Compare Best-Fit vs Worst-Fit Client Outcomes

Contrast outcomes from your A-tier and D-tier agency clients to prove (with numbers) why ICP discipline matters.

foundermanagerAdvanced4-6 hours of manual analysis
When to use
Use when leadership is debating whether to relax ICP to hit a revenue target. Output gives you the receipts: what off-ICP clients actually cost in churn, support load, and team morale. Also great as a board-deck slide.
The prompt
You are an analytics-driven head of marketing for a digital marketing agency, building an evidence case for ICP discipline.
Agency: [AGENCY_NAME] — [SERVICES]
ICP: [ICP_DEFINITION]
Client outcomes:
[CLIENT_OUTCOMES] — each row: client, ICP_bucket (A/B/C/D), tenure_months, MRR, gross_margin_%, NPS, escalations_count, churn_status
Compare outcomes between A/B (best-fit) and C/D (worst-fit) clients and quantify the real cost of off-ICP deals.

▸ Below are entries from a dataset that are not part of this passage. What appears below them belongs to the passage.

(* ===== verification/GoProxy.v ===== *)
(** * The proxy

    src/proxy/api/protocol.go, src/proxy/protocol.go, src/proxy/proxy.go and
    src/proxy/vm.go: the requests of the runtime and shim, the registry of
    VMs and the I/O sessions.  VMs are shared by pointer between the registry
    and the clients, so they live in a heap and a pointer is an index in it.
    The handlers are cut at the points where another goroutine can run: what
    happens between two of them is one step of [step].

    The text form of JSON (encoding/json) is the class [GoJson]; the decoding
    of a parsed document into the request structures is modelled, with ASCII
    case folding of the keys. *)

From S2P Require Import Prelude GLib GLibRef Wire Hyperstart.

(** ** src/proxy/api/protocol.go *)

Definition headerLength : nat := 8.

(** The payload of the next message and the rest of the connection. *)
Definition ReadMessage (conn : go_conn) : option (string * go_conn) :=
  '(buf, conn) ← go_read headerLength conn;
  if negb (String.length buf =? headerLength)%nat then None
  else read_n (Z.to_nat (be_field 0 4 buf)) conn.

(** The two writes of a message whose text is [data]. *)
Definition WriteMessage (data : string) : list string :=
  [be_bytes 4 (wrapu 32 (Z.of_nat (String.length data))) +:+ be_bytes 4 0; data].

(** *** Decoding *)

Definition ascii_lower (c : ascii) : ascii :=
  let n := N_of_ascii c in if ((65 <=? n) && (n <=? 90))%N then ascii_of_N (n + 32) else c.
Fixpoint str_lower (s : string) : string :=
  match s with EmptyString => EmptyString | String c s => String (ascii_lower c) (str_lower s) end.
Definition key_matches (field key : string) : bool := bool_decide (str_lower field = str_lower key).

(** The value of a field after the members of an object: the last one wins,
    null leaves it alone, another type is an error, and so is an integer out of
    range. *)
Fixpoint string_field (name : string) (m : list (string * json)) (cur : string) : option string :=
  match m with
  | [] => Some cur
  | (k, v) :: m =>
      if key_matches name k then
        match v with
        | JString s => string_field name m s
        | JNull => string_field name m cur
        | _ => None
        end
      else string_field name m cur
  end.

Fixpoint int_field (name : string) (m : list (string * json)) (cur : Z) : option Z :=
  match m with
  | [] => Some cur
  | (k, v) :: m =>
      if key_matches name k then
        match v with
        | JInt z => if (LONG_MIN <=? z) && (z <=? LONG_MAX) then int_field name m z else None
        | JNull => int_field name m cur
        | _ => None
        end
      else int_field name m cur
  end.
(* ===== verification/GoClient.v ===== *)
(** * The Go client of the proxy

    src/proxy/api/client.go and fdpassing.go, and the loop that serves a client
    in src/proxy/protocol.go.  A connection of an AF_UNIX socket is what is
    still to be read: the pieces the bytes arrive in, each with the descriptors
    that were passed along with it.  A call of the client writes a request and
    reads what arrives after it; the composition with the proxy is at the end. *)

From S2P Require Import Prelude GLib GLibRef Wire Hyperstart GoProxy.

(** ** src/proxy/api/fdpassing.go *)

Definition unix_conn : Type := list (string * list Z).

Definition fileTag : ascii := "F".

(** [WriteMsgUnix] of the tag with the rights. *)
Definition WriteFd (fd : Z) : string * list Z := (String fileTag EmptyString, [fd]).

(** [conn.Read]: descriptors that come with the bytes are lost. *)
Definition unix_read (n : nat) (conn : unix_conn) : option (string * unix_conn) :=
  match conn with
  | [] => None
  | (c, _) :: conn =>
      if (String.length c <=? n)%nat then Some (c, conn) else Some (str_take n c, (str_drop n c, []) :: conn)
  end.

(** The descriptor, or an error; one byte is consumed whenever there is one.
    The test of the tag needs both of its parts to fail. *)
Definition ReadFd (conn : unix_conn) : option Z * unix_conn :=
  match conn with
  | [] => (None, [])
  | (c, rights) :: rest =>
      let n := Nat.min 1 (String.length c) in
      let rest := if (String.length c <=? 1)%nat then rest else (str_drop 1 c, []) :: rest in
      match rights with
      | [] => (None, rest)
      | _ =>
          if bool_decide (n <> 1%nat) && bool_decide (first_char c <> Some fileTag) then (None, rest)
          else match rights with [fd] => (Some fd, rest) | _ => (None, rest) end
      end
  end.

(** [ReadMessage] on such a connection, with what remains of it also after an
    error. *)
Fixpoint unix_read_n (n : nat) (conn : unix_conn) : cstr * unix_conn :=
  match conn with
  | [] => (if (n =? 0)%nat then Some EmptyString else None, [])
  | (c, _) :: conn' =>
      if (n =? 0)%nat then (Some EmptyString, conn)
      else if (String.length c <=? n)%nat then
        let '(s, conn'') := unix_read_n (n - String.length c) conn' in (String.append c <$> s, conn'')
      else (Some (str_take n c), (str_drop n c, []) :: conn')
  end.
(* ===== verification/GoSetup.v ===== *)
(** * Connections and start of the proxy

    The sockets of src/vendor/.../hyperstart.go and of [Connect] in
    src/proxy/vm.go, the pair of sockets of src/proxy/syscall.go, and the start
    of the proxy: src/proxy/socket_activation.go and the rest of
    src/proxy/proxy.go.  What the operating system answers is an argument of
    each operation.  The set of open descriptors is threaded through, so that
    what an operation leaves open can be said. *)

From S2P Require Import Prelude GLib GLibRef Wire Hyperstart GoProxy GoClient.

(** ** The sockets of hyperstart *)

(** [ctl] and [io] with their [connState]; the types of the sockets are those
    given to [Dial]. *)
Record Hyperstart := MkHyperstart {
  hs_ctlSerial : string; hs_ioSerial : string; sockType : string;
  hs_ctl : option Z; hs_io : option Z; ctlState : bool; ioState : bool
}.

Definition NewHyperstart (ctl io sock : string) : Hyperstart := MkHyperstart ctl io sock None None false false.

Definition set_ctl (c : option Z) (b : bool) (h : Hyperstart) : Hyperstart :=
  MkHyperstart (hs_ctlSerial h) (hs_ioSerial h) (sockType h) c (hs_io h) b (ioState h).
Definition set_io (c : option Z) (b : bool) (h : Hyperstart) : Hyperstart :=
  MkHyperstart (hs_ctlSerial h) (hs_ioSerial h) (sockType h) (hs_ctl h) c (ctlState h) b.

(** How an operation ends. *)
Inductive go_outcome := Done | Failed | Panicked.
#[global] Instance go_outcome_eq_dec : EqDecision go_outcome.
Proof. solve_decision. Defined.

(** [conn.Close ()]: an error for a connection that is closed already, and a
    panic for [nil]. *)
Definition conn_Close (c : option Z) (fds : gset Z) : go_outcome * gset Z :=
  match c with
  | Some c => (if decide (c ∈ fds) then Done else Failed, fds ∖ {[c]})
  | None => (Panicked, fds)
  end.

(** What [net.Dial] gives for the two sockets. *)
Definition OpenSockets (dial_ctl dial_io : option Z) (h : Hyperstart) (fds : gset Z) : go_outcome * Hyperstart * gset Z :=
  match dial_ctl with
  | None => (Failed, set_ctl None (ctlState h) h, fds)
  | Some c =>
      let h := set_ctl (Some c) true h in
      let fds := {[c]} ∪ fds in
      match dial_io with
      | None => (Failed, set_io None (ioState h) h, (conn_Close (hs_ctl h) fds).2)
      | Some i => (Done, set_io (Some i) true h, {[i]} ∪ fds)
      end
  end.

Definition CloseSockets (h : Hyperstart) (fds : gset Z) : go_outcome * Hyperstart * gset Z :=
  let '(r, h, fds) :=
    if ctlState h then
      match conn_Close (hs_ctl h) fds with
      | (Done, fds) => (Done, set_ctl (hs_ctl h) false h, fds)
      | (r, fds) => (r, h, fds)
      end
    else (Done, h, fds) in
  match r with
  | Done =>
      if ioState h then
        match conn_Close (hs_io h) fds with
        | (Done, fds) => (Done, set_io (hs_io h) false h, fds)
        | (r, fds) => (r, h, fds)
        end
      else (Done, h, fds)
  | r => (r, h, fds)
  end.

(** The deadline is part of [ctl_in], what the control channel gives in time. *)
Definition IsStarted (write_ok : bool) (ctl_in : go_conn) (h : Hyperstart) (fds : gset Z) : bool * Hyperstart * gset Z :=
  if negb (ctlState h) then (false, h, fds)
  else if (SendCtlMessage write_ok "ping" EmptyString ctl_in).1.1 then (true, h, fds)
  else let '(_, h, fds) := CloseSockets h fds in (false, h, fds).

- Calculate averages per bucket for: tenure, MRR, margin, NPS, escalations.
- Calculate churn rate per bucket.
- Show the gap as both absolute and % difference.
- Do not interpret — present numbers; THEN write a 3-sentence interpretation.
- Recommend an ICP refinement only if A clients share a non-obvious attribute.

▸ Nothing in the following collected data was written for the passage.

Definition hook_events (e : event) : option hook_event :=
  match e with
  | Ev (Cspawn argv env) v => Some (HSpawn argv env ((fun '(pid, std_in, _, _) => (pid, std_in)) <$> v))
  | Ev (Cwrite fd t) r => Some (HText fd t (negb (bool_decide (r < 0))))
  | Ev Cerrno e => Some (HErrno e)
  | Ev (Cchild_exit _) v => Some (HEnded (fst v) (snd v))
  | _ => None
  end.

Definition file_contents (e : event) : option string :=
  match e with Ev (Cg_file_get_contents _) v => v | _ => None end.

(** One hook, with the result the runtime takes from it.  The text goes to the
    descriptor that is the hook's standard input; only a hook that took all of
    it is waited for. *)
Inductive hook_outcome (text : string) (h : oci_cfg_hook) : list hook_event -> bool -> Prop :=
| HookNotStarted : hook_outcome text h [HSpawn (hook_argv h) (hook_env h) None] false
| HookNoState pid std_in e : hook_outcome text h
    [HSpawn (hook_argv h) (hook_env h) (Some (pid, std_in)); HText std_in text false; HErrno e] (bool_decide (e = EPIPE))
| HookNoCommit pid std_in e : hook_outcome text h
    [HSpawn (hook_argv h) (hook_env h) (Some (pid, std_in)); HText std_in text true; HText std_in newline false; HErrno e]
    (bool_decide (e = EPIPE))
| HookEnded pid std_in status : hook_outcome text h
    [HSpawn (hook_argv h) (hook_env h) (Some (pid, std_in)); HText std_in text true; HText std_in newline true; HEnded pid status]
    (bool_decide (status = 0)).

(** Hooks in order, until the first failure if that is asked for. *)
Inductive hooks_spec (text : string) (stop : bool) : list oci_cfg_hook -> list hook_event -> bool -> Prop :=
| HooksEnd : hooks_spec text stop [] [] true
| HooksNext h l ev ok evs ret :
    hook_outcome text h ev ok -> ok = true \/ stop = false -> hooks_spec text stop l evs ret ->
    hooks_spec text stop (h :: l) (ev ++ evs) ret
| HooksStop h l ev : hook_outcome text h ev false -> stop = true -> hooks_spec text stop (h :: l) ev false.

Lemma safe_close_outputs a b : safe (fun e => hook_events e = None) (close_outputs a b).
Proof. unfold close_outputs, close_set. solve_safe done. Qed.

Lemma wp_run_hook watched h s :
  s <> EmptyString ->
  wp (cc_run_hook watched h s) (fun tr o =>
    forall ok w, o = Done (ok, w) -> hook_outcome (g_strdelimit s newline " ") h (tr_map hook_events tr) ok).
Proof.
  intros Hs. set (t := g_strdelimit s newline " "). unfold cc_run_hook, hook_failed, hook_wait.
  replace (negb (str_nonempty s)) with false by by destruct s.
  pose (R pre l (o : outcome (bool * list Z)) := forall ok w, o = Done (ok, w) -> hook_outcome t h (pre ++ l) ok).
  wp_step. intros [[[[pid i] out] err]|]; [|intros ok w [= <- <-]; constructor].
  case_bool_decide; [by intros ? ? [=]|]. fold t. wp_step. intros r1. case_bool_decide as H1.
  { wp_step. intros e. cbn [tr_map hook_events]. rewrite (bool_decide_true (r1 < 0)) by done.
    apply (wp_quiet_bind hook_events _ _ (R [_; _; _])); [apply safe_close_outputs|by intros ? ? ? [=]|].
    intros _ ok w [= <- <-]. apply HookNoState. }
  wp_step. intros r2. case_bool_decide as H2.
  { wp_step. intros e. cbn [tr_map hook_events]. rewrite (bool_decide_false (r1 < 0)), (bool_decide_true (r2 < 0)) by done.
    apply (wp_quiet_bind hook_events _ _ (R [_; _; _; _])); [apply safe_close_outputs|by intros ? ? ? [=]|].
    intros _ ok w [= <- <-]. apply HookNoCommit. }
  wp_step. intros r3. wp_step. intros [ended status]. case_bool_decide as Hended; [by intros ? ? [=]|]. subst ended.
  cbn [tr_map hook_events fst snd]. rewrite (bool_decide_false (r1 < 0)), (bool_decide_false (r2 < 0)) by done.
  apply (wp_quiet_bind hook_events _ _ (R [_; _; _; _])); [apply safe_close_outputs|by intros ? ? ? [=]|].
  intros _ ok w [= <- <-]. apply HookEnded.
Qed.

(** The text an output event logs, and that the event is of an output. *)
Definition event_log (e : loop_event) : option (log_level * string) :=
  match e with
  | HookOutput false stream line => Some (if bool_decide (stream = 1) then G_LOG_LEVEL_MESSAGE else G_LOG_LEVEL_WARNING, default EmptyString line)
  | _ => None
  end.
Definition is_output (e : loop_event) : Prop := match e with HookOutput _ _ _ => True | HookExit _ => False end.

(** Nothing is read from an output after its end. *)
Fixpoint ends_last (streams : list Z) (l : list loop_event) : Prop :=
  match l with
  | HookOutput false stream _ :: l => stream ∈ streams /\ ends_last streams l
  | HookOutput true stream _ :: l => ends_last (list_difference streams [stream]) l
  | _ => True
  end.

Lemma list_difference_absent (l : list Z) x : (x ∉ l) -> list_difference l [x] = l.
Proof.
  induction l as [|y l IH]; [done|]. rewrite not_elem_of_cons. intros [Hne Hl]. cbn [list_difference]. unfold decide_rel.
  destruct (list_elem_of_dec y [x]) as [->%list_elem_of_singleton|]; [done|by rewrite IH].
Qed.

(** What a hook prints is logged line by line, in the order it is read, its
    standard output as messages and its errors as warnings; what is still to be
    read when the hook's end is dispatched is not. *)
Lemma hook_output_logged streams l status rest :
  Forall is_output l -> ends_last streams l ->
  hook_main_loop streams (l ++ HookExit status :: rest) = (omap event_log l, Some status).
Proof.
  intros Ho. revert streams. induction Ho as [|[[] stream line|st] l He _ IH]; intros streams Hl; [done| | |done];
    cbn [app hook_main_loop omap list_omap event_log ends_last] in *.
  - unfold cc_oci_output_watcher. case_bool_decide as Hin; [by rewrite IH|]. apply IH.
    by rewrite list_difference_absent in Hl.
  - destruct Hl as [Hin Hl]. rewrite bool_decide_true by done. unfold cc_oci_output_watcher. by rewrite IH.
Qed.

Lemma wp_hooks_loop watched l s stop :
  s <> EmptyString ->
  wp (hooks_loop watched l s stop) (fun tr o =>
    forall ret, o = Done ret -> hooks_spec (g_strdelimit s newline " ") stop l (tr_map hook_events tr) ret).
Proof.
  intros Hs. revert watched. induction l as [|h l IH]; intros watched; [intros ret [= <-]; constructor|].
  cbn [hooks_loop]. apply wp_bind. eapply wp_mono; [by apply wp_run_hook|].
  intros tr [[ok w]|f] H; [|by intros ? [=]]. specialize (H ok w eq_refl). destruct ok; cbn [negb andb].
  - eapply wp_mono; [apply IH|]. intros tr' o Hr ret Ho. rewrite tr_map_app. econstructor; [done|by left|auto].
  - destruct stop.
    + intros ret [= <-]. rewrite app_nil_r. by apply HooksStop.
    + eapply wp_mono; [apply IH|]. intros tr' o Hr ret Ho. rewrite tr_map_app. econstructor; [done|by right|auto].
Qed.

(** C30.  Hooks run one after the other in the order of the configuration.
    Each is started with its arguments and environment and is given the state
    of the container, in one line, on its standard input.  A hook that took
    this is waited for before the next one is started, and fails unless its
    status is 0; one whose input could not be written is not waited for, and
    fails unless it had closed its input (EPIPE).  With [stop] the first
    failure ends the sequence and is reported, otherwise all run and the
    result is success. *)
Theorem hooks_run_in_order l path stop s tr ret :
  l <> [] -> s <> EmptyString ->
  exec (cc_run_hooks l path stop) tr (Done ret) -> tr_map file_contents tr = [s] ->
  hooks_spec (g_strdelimit s newline " ") stop l (tr_map hook_events tr) ret.
Proof.
  intros Hl Hs He Hc. destruct l as [|h l]; [done|]. destruct He as (v & tr' & -> & He).
  destruct v as [s0|]; cbn [io_mbind io_bind] in He; [|by destruct He as [-> _]].
  cbn [tr_map file_contents] in Hc. injection Hc as -> _.
  exact (proj1 (wp_exec _ _) (wp_hooks_loop [] (h :: l) s stop Hs) _ _ He ret eq_refl).
Qed.
End process_facts.

(** ** Witnesses and examples *)

#[local] Existing Instance glib_ref.
#[local] Instance process_build : Build := {| LOCALSTATEDIR := "/var"; SYSCONFDIR := "/etc"; DEFAULTSDIR := "/usr/share/defaults"; LIBEXECDIR := "/usr/libexec" |}.
#[local] Instance default_shim : StartPaths := {| start_proxy_socket_path := None; start_shim_path := None |}.

Definition sample_pipes : shim_pipes := ShimPipes 10 11 12 13 14 15.

Definition sample_launch : launch := Launch cc_oci_config_zero true 16 17 18 (-1) shim_fds_unset None.

Lemma child_failure_reported_witness :
  reported 11 (fst (run_tr fail_handler (shim_child cc_oci_config_zero sample_pipes true 7) tt)) (Fault (Exited 1)) /\
  reported 19 (fst (run_tr fail_handler (hypervisor_child (HL := None) cc_oci_config_zero 16 17 18 19) tt)) (Fault (Exited 1)) /\
  exists v', exec (launch_check_child sample_launch) [Ev (Cread 18 2) (Some "E")] (Done (false, v')) /\ l_ret v' = false.
Proof.
  assert (exec (launch_check_child sample_launch) [Ev (Cread 18 2) (Some "E")] (Done (false, set_l_ret false sample_launch))) as Hp
    by (exists (Some "E"), []; done).
  pose proof (child_failure_reported (HL := None) cc_oci_config_zero sample_pipes true 7 16 17 18 19 sample_launch
    (fst (run_tr fail_handler (shim_child cc_oci_config_zero sample_pipes true 7) tt))
    (fst (run_tr fail_handler (hypervisor_child (HL := None) cc_oci_config_zero 16 17 18 19) tt)) _
    (Fault (Exited 1)) (Fault (Exited 1)) _ _
    (run_tr_exec _ _ _ _ eq_refl) (run_tr_exec _ _ _ _ eq_refl) Hp) as (H1 & H2 & _).
  split_and!; [exact H1|exact H2|]. by exists (set_l_ret false sample_launch).
Defined.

1) Side-by-side comparison table (A/B vs C/D). 2) Gap row with % differences. 3) Churn rate per bucket. 4) 3-sentence interpretation. 5) One recommended next action.
Variables
  • [AGENCY_NAME] — Your agency's name
  • [SERVICES] — Services offered
  • [ICP_DEFINITION] — Current ICP
  • [CLIENT_OUTCOMES] — Per-client outcome data with bucket, tenure, MRR, margin, NPS, escalations, churn
Example input
Agency: PixelForge — Webflow + CRO for SaaS
ICP: B2B SaaS, Series A–B, 30–200 staff, $5–50M ARR
Outcomes (12 clients):
A/B bucket (n=7): avg tenure 18mo, avg MRR $9.5k, avg margin 62%, avg NPS 52, avg escalations 1.1, churn 14%
C/D bucket (n=5): avg tenure 6mo, avg MRR $5.2k, avg margin 28%, avg NPS 11, avg escalations 4.6, churn 80%
Example output
Comparison:
| Metric | A/B (n=7) | C/D (n=5) | Gap | % Diff |
| Tenure | 18mo | 6mo | -12mo | -67% |
| MRR | $9.5k | $5.2k | -$4.3k | -45% |
| Margin | 62% | 28% | -34pp | -55% |
| NPS | 52 | 11 | -41 | -79% |
| Escalations | 1.1 | 4.6 | +3.5 | +318% |
| Churn rate | 14% | 80% | +66pp | +471% |

Interpretation: Off-ICP clients pay 45% less, churn nearly 6x faster, and consume 3x more delivery resources. Every dollar of C/D revenue costs roughly 2x the dollar of A/B revenue to service. Saying yes to bad-fit is actively eroding capacity for good-fit growth.

Next action: institute a hard 'C/D = founder-approval-only' gate at proposal stage for next 90 days.
Pro tips
  • Translate the gap into FTE-hours — finance leaders react more to that than to NPS.
  • Anonymize client names before showing this to the wider team.
  • Re-run after the founder-gate experiment to prove the policy worked.